*** Block opens ***

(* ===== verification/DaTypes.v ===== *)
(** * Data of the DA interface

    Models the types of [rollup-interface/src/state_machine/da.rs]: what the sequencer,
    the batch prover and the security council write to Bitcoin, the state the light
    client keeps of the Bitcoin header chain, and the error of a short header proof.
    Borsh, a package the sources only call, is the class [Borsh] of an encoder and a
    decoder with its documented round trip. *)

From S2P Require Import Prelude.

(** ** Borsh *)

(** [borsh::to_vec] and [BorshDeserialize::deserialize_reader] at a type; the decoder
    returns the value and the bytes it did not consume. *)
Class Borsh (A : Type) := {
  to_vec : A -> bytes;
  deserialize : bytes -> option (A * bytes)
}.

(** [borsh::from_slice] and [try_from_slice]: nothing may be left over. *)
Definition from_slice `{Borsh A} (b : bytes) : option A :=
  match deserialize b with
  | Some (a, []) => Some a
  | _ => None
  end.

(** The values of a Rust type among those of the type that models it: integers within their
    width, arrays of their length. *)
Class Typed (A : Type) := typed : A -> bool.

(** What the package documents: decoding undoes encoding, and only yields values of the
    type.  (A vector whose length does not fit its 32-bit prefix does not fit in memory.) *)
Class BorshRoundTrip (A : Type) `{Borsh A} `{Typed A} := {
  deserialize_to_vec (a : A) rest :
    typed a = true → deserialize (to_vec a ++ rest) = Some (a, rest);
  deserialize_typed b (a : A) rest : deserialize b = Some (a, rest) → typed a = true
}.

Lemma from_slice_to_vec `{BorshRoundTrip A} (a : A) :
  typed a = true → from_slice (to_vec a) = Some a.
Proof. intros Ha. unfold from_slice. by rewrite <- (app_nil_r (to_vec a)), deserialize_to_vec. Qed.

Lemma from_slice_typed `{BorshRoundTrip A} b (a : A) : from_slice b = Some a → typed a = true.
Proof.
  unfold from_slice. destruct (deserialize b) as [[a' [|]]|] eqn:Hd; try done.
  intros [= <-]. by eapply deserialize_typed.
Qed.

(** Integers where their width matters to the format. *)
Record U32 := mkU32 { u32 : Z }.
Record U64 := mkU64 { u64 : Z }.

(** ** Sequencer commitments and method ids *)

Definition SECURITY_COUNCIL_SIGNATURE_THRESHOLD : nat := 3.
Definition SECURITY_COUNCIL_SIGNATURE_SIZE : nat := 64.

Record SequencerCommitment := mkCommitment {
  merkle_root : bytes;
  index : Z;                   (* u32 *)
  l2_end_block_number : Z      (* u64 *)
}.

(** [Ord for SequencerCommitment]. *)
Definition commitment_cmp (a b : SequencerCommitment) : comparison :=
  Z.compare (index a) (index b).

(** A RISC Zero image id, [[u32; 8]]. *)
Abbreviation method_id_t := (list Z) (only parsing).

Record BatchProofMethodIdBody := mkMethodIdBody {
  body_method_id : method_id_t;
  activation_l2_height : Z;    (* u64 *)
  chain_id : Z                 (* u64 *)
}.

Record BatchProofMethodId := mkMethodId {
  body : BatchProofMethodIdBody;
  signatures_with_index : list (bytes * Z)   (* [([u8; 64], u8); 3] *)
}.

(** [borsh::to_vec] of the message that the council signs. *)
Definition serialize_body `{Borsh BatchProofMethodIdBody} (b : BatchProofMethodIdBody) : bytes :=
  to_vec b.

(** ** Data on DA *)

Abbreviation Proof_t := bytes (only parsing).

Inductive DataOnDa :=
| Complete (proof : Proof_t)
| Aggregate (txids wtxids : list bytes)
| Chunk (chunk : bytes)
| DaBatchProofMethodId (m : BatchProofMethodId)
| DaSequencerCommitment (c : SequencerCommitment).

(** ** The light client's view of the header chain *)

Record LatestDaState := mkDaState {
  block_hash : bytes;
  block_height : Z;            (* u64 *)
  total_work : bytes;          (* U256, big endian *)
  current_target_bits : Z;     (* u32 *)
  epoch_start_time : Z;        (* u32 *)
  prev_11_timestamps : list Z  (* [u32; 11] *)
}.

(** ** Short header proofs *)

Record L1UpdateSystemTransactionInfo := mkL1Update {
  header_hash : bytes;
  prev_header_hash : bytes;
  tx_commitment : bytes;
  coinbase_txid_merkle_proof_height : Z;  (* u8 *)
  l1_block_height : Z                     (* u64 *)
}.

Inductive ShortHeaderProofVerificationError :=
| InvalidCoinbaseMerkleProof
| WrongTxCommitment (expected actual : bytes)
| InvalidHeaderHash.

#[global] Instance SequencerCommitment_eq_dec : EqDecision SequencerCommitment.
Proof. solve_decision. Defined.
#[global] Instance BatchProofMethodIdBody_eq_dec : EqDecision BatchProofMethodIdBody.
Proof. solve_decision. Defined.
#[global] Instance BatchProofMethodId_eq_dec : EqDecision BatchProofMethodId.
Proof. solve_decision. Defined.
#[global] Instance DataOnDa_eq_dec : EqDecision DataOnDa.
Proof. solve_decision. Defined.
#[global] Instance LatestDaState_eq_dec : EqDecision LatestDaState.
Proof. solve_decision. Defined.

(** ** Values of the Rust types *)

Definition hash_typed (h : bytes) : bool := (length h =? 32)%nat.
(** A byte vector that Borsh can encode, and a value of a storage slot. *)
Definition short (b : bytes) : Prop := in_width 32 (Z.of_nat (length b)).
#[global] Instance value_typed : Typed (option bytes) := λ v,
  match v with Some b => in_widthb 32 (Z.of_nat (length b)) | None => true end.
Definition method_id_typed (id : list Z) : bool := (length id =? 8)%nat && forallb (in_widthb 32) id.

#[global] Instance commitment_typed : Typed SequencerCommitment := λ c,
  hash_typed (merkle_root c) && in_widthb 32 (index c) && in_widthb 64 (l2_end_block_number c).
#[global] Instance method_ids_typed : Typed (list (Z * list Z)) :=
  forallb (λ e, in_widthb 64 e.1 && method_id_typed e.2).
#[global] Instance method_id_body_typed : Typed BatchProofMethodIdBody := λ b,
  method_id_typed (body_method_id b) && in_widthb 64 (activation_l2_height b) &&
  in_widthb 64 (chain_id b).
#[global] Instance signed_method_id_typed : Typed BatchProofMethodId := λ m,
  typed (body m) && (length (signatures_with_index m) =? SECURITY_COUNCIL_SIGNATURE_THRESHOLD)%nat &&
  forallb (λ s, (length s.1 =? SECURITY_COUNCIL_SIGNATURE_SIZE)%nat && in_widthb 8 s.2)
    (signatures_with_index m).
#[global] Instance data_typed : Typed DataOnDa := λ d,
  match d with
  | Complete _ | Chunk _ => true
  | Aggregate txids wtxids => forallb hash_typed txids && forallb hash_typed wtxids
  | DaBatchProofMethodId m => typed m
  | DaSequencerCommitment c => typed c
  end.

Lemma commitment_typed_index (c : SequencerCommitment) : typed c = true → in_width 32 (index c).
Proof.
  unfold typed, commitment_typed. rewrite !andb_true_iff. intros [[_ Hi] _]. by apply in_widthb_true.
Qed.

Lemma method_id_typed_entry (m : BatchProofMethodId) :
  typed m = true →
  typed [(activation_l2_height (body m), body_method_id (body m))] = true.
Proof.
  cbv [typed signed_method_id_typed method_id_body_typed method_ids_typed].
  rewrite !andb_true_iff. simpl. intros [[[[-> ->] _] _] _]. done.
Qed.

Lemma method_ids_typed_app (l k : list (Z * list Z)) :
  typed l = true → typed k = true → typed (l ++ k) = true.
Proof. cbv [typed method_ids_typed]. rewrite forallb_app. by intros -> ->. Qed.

*** Block closes ***

## DIRECTIONS FOR THIS TASK
For this exercise, output exactly the lines above from the line with "(signatures_with_index m)." to the line with "unfold typed, commitment_typed.", counting both, and leave out the rest.

## ANSWER SPACE
    (signatures_with_index m).
#[global] Instance data_typed : Typed DataOnDa := λ d,
  match d with
  | Complete _ | Chunk _ => true
  | Aggregate txids wtxids => forallb hash_typed txids && forallb hash_typed wtxids
  | DaBatchProofMethodId m => typed m
  | DaSequencerCommitment c => typed c
  end.

Lemma commitment_typed_index (c : SequencerCommitment) : typed c = true → in_width 32 (index c).
Proof.
  unfold typed, commitment_typed. rewrite !andb_true_iff. intros [[_ Hi] _]. by apply in_widthb_true.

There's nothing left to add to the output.